Critique of capitalist ecocide and climate science
Marx was neither an advocate of productivism nor a cheerleader of capitalist industrialisation. Ideologues of socialism-in-one-country, in catching up with destructive imperialist industrialism, deformed Marxism into this vulgar dogma in the service of Stalinism. Tanuro’s book does not only set the record straight on Marx’s profound ecological commitment, but also dissects the statements of bourgeois climate change apologists and denialists.
Tanuro works through copious statistics and complex arguments to reveal the causes, consequences and the vastness of our damaged climate. Climate crises originate from a mode of production which destroys the environment for profit. This book details the heinous crimes of fossil fuel corporations, agribusinesses and finance capitalists against the planet and humanity.

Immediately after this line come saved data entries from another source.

(* ===== verification/Opipe.v ===== *)
(** * Output pipes ([source/jd_opipe.c], [inc/jd_pipes.h])

    A pipe sends numbered packets to a port of another device, a frame at a
    time: a full or flushed frame is sent and repeated, with growing delays,
    until the receiver acknowledges its CRC. The descriptors are caller-owned
    structs linked into the list [opipes]: they live in a store from addresses
    to descriptors, 0 being [NULL]. Frames go out through [FrameSender]. *)
From stdpp Require Import gmap.
From S2P Require Import Prelude Frame Util Iface.

Definition JD_PIPE_OK : Z := 0.
Definition JD_PIPE_TRY_AGAIN : Z := 1.
Definition JD_PIPE_TIMEOUT : Z := -1.
Definition JD_PIPE_ERROR : Z := -2.
Definition JD_OPIPE_MAX_RETRIES : Z := 4.

Definition ST_FREE : Z := 0x00.
Definition ST_OPEN : Z := 0x01.
Definition ST_CLOSED_UNSENT : Z := 0x80.
Definition ST_CLOSED_WAITING : Z := 0x82.
Definition ST_DROPPED : Z := 0x08.

(** [jd_opipe_desc_t] *)
Record opipe := {
  op_next : Z;
  op_counter : Z;      (* uint16_t *)
  op_status : Z;       (* uint8_t *)
  op_curr_retry : Z;   (* uint8_t *)
  op_retry_time : Z;   (* uint32_t *)
  op_frame : list Z;
}.

Definition opipe_zero : opipe :=
  {| op_next := 0; op_counter := 0; op_status := 0; op_curr_retry := 0; op_retry_time := 0;
     op_frame := replicate 252 0 |}.

Record opipe_state := { op_heap : gmap Z opipe; opipes : Z }.

Definition opd (st : opipe_state) (p : Z) : opipe := default opipe_zero (op_heap st !! p).
Definition set_opd (st : opipe_state) (p : Z) (d : opipe) : opipe_state :=
  {| op_heap := <[p := d]> (op_heap st); opipes := opipes st |}.
Definition set_opipes (st : opipe_state) (p : Z) : opipe_state :=
  {| op_heap := op_heap st; opipes := p |}.

Definition set_op_next (d : opipe) (v : Z) : opipe :=
  {| op_next := v; op_counter := op_counter d; op_status := op_status d;
     op_curr_retry := op_curr_retry d; op_retry_time := op_retry_time d; op_frame := op_frame d |}.
Definition set_counter (d : opipe) (v : Z) : opipe :=
  {| op_next := op_next d; op_counter := v; op_status := op_status d;
     op_curr_retry := op_curr_retry d; op_retry_time := op_retry_time d; op_frame := op_frame d |}.
Definition set_status (d : opipe) (v : Z) : opipe :=
  {| op_next := op_next d; op_counter := op_counter d; op_status := v;
     op_curr_retry := op_curr_retry d; op_retry_time := op_retry_time d; op_frame := op_frame d |}.
Definition set_retry (d : opipe) (v : Z) : opipe :=
  {| op_next := op_next d; op_counter := op_counter d; op_status := op_status d;
     op_curr_retry := v; op_retry_time := op_retry_time d; op_frame := op_frame d |}.
Definition set_retry_time (d : opipe) (v : Z) : opipe :=
  {| op_next := op_next d; op_counter := op_counter d; op_status := op_status d;
     op_curr_retry := op_curr_retry d; op_retry_time := v; op_frame := op_frame d |}.
Definition set_frame (d : opipe) (v : list Z) : opipe :=
  {| op_next := op_next d; op_counter := op_counter d; op_status := op_status d;
     op_curr_retry := op_curr_retry d; op_retry_time := op_retry_time d; op_frame := v |}.

(** A traversal of a list of [n] descriptors takes at most [n + 1] turns. *)
Definition list_fuel (st : opipe_state) : nat := S (size (op_heap st)).

(** [for (ss = opipes; ss; ss = ss->next) if (ss->next == str) ...] *)
Fixpoint unlink_loop (fuel : nat) (st : opipe_state) (ss str : Z) : outcome opipe_state :=
  match fuel with
  | O => OutOfFuel
  | S fuel' =>
      if ss =? 0 then Ret st
      else if op_next (opd st ss) =? str
      then Ret (set_opd st ss (set_op_next (opd st ss) (op_next (opd st str))))
      else unlink_loop fuel' st (op_next (opd st ss)) str
  end.

Definition jd_opipe_unlink (st : opipe_state) (str : Z) : outcome opipe_state :=
  if op_status (opd st str) =? ST_FREE then Ret st
  else
    st ← (if opipes st =? str then Ret (set_opipes st (op_next (opd st str)))
          else unlink_loop (list_fuel st) st (opipes st) str);
    Ret (set_opd st str opipe_zero).

Definition jd_opipe_open (in_irq : bool) (st : opipe_state) (str device_id port_num : Z)
    : outcome (Z * opipe_state) :=
  if device_id =? 0 then Ret (JD_PIPE_ERROR, st)
  else if in_irq then Panic
  else
    st ← jd_opipe_unlink st str;
    let d := opd st str in
    let f := set_f_device_identifier (op_frame d) device_id in
    let f := set_f_flags f (Z.lor JD_FRAME_FLAG_COMMAND JD_FRAME_FLAG_ACK_REQUESTED) in
    let d := set_frame d f in
    let d := set_counter d (u16 (Z.shiftl port_num JD_PIPE_PORT_SHIFT)) in
    let d := set_status d ST_OPEN in
    let d := set_retry d 0 in
    let d := set_op_next d (opipes st) in
    Ret (JD_PIPE_OK, set_opipes (set_opd st str d) str).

Harping on human-made global warming is thus misleading as it hides how the logic of capitalist commodity production leads to ecocide. Tanuro’s microscopic interrogation of climate questions examines the chemical makeup of carbon dioxide and other lethal greenhouse gases, making the book a pivotal guide for any meaningful reading of the scientific reports published by the Intergovernmental Panel on Climate Change (IPCC).
Corporate polluters and the climate scientists on their payroll, nowadays parade themselves as the rescuers of the world from ecological catastrophes. Their greenwashing, carbon trading, greenhouse gas budgets, geoengineering and clean development technology (Kyoto Protocol) schemes, Tanuro demonstrates, amount to nothing but diabolical plans to commodify solutions to climate crises for profit. So much for the insatiable greed of capitalism!

Self-organise for Ecosocialist Democracy
Environmental justice revolts have gained momentum worldwide, giving birth to an incipient global ecosocialist movement. Löwy traces the history of this movement as part of a balance sheet of struggles for another world, based on ecological socialism. This Radical Alternative is indeed a guide to revolutionary action, agitating oppressed and exploited majorities to liberate humanity from the trap of capitalist ecocide. Replacing capitalism with ecosocialism calls for a break with the logic of ecological destruction for profit and dismantling the capitalist productive apparatus. How to accomplish this pressing epochal transition is the key question this book answers.
Traditions of ecological activism differ. Löwy, in the same vein as Tanuro, calls into question the reasoning and actions of ‘green activists’ who reject the Marxist worldview on ecology. These anti-Marxist environmentalists are in an unenviable trap and run the risk of championing the myths of green capitalism.
Beyond the critical reflections on the strategies of ecological activism, the book elaborates organisational, political and theoretical principles for ecosocialism. Programmatic action in defence of the planet and humanity is also evident from the inclusion of the International Ecosocialist Manifesto and The Lima Ecosocialist Declaration at the end of this book. The clarion message that echoes from this book acts as an inspiring companion to the other two books: the dispossessed and labouring classes must self-organise into an ecosocialist force to end global ecological catastrophes.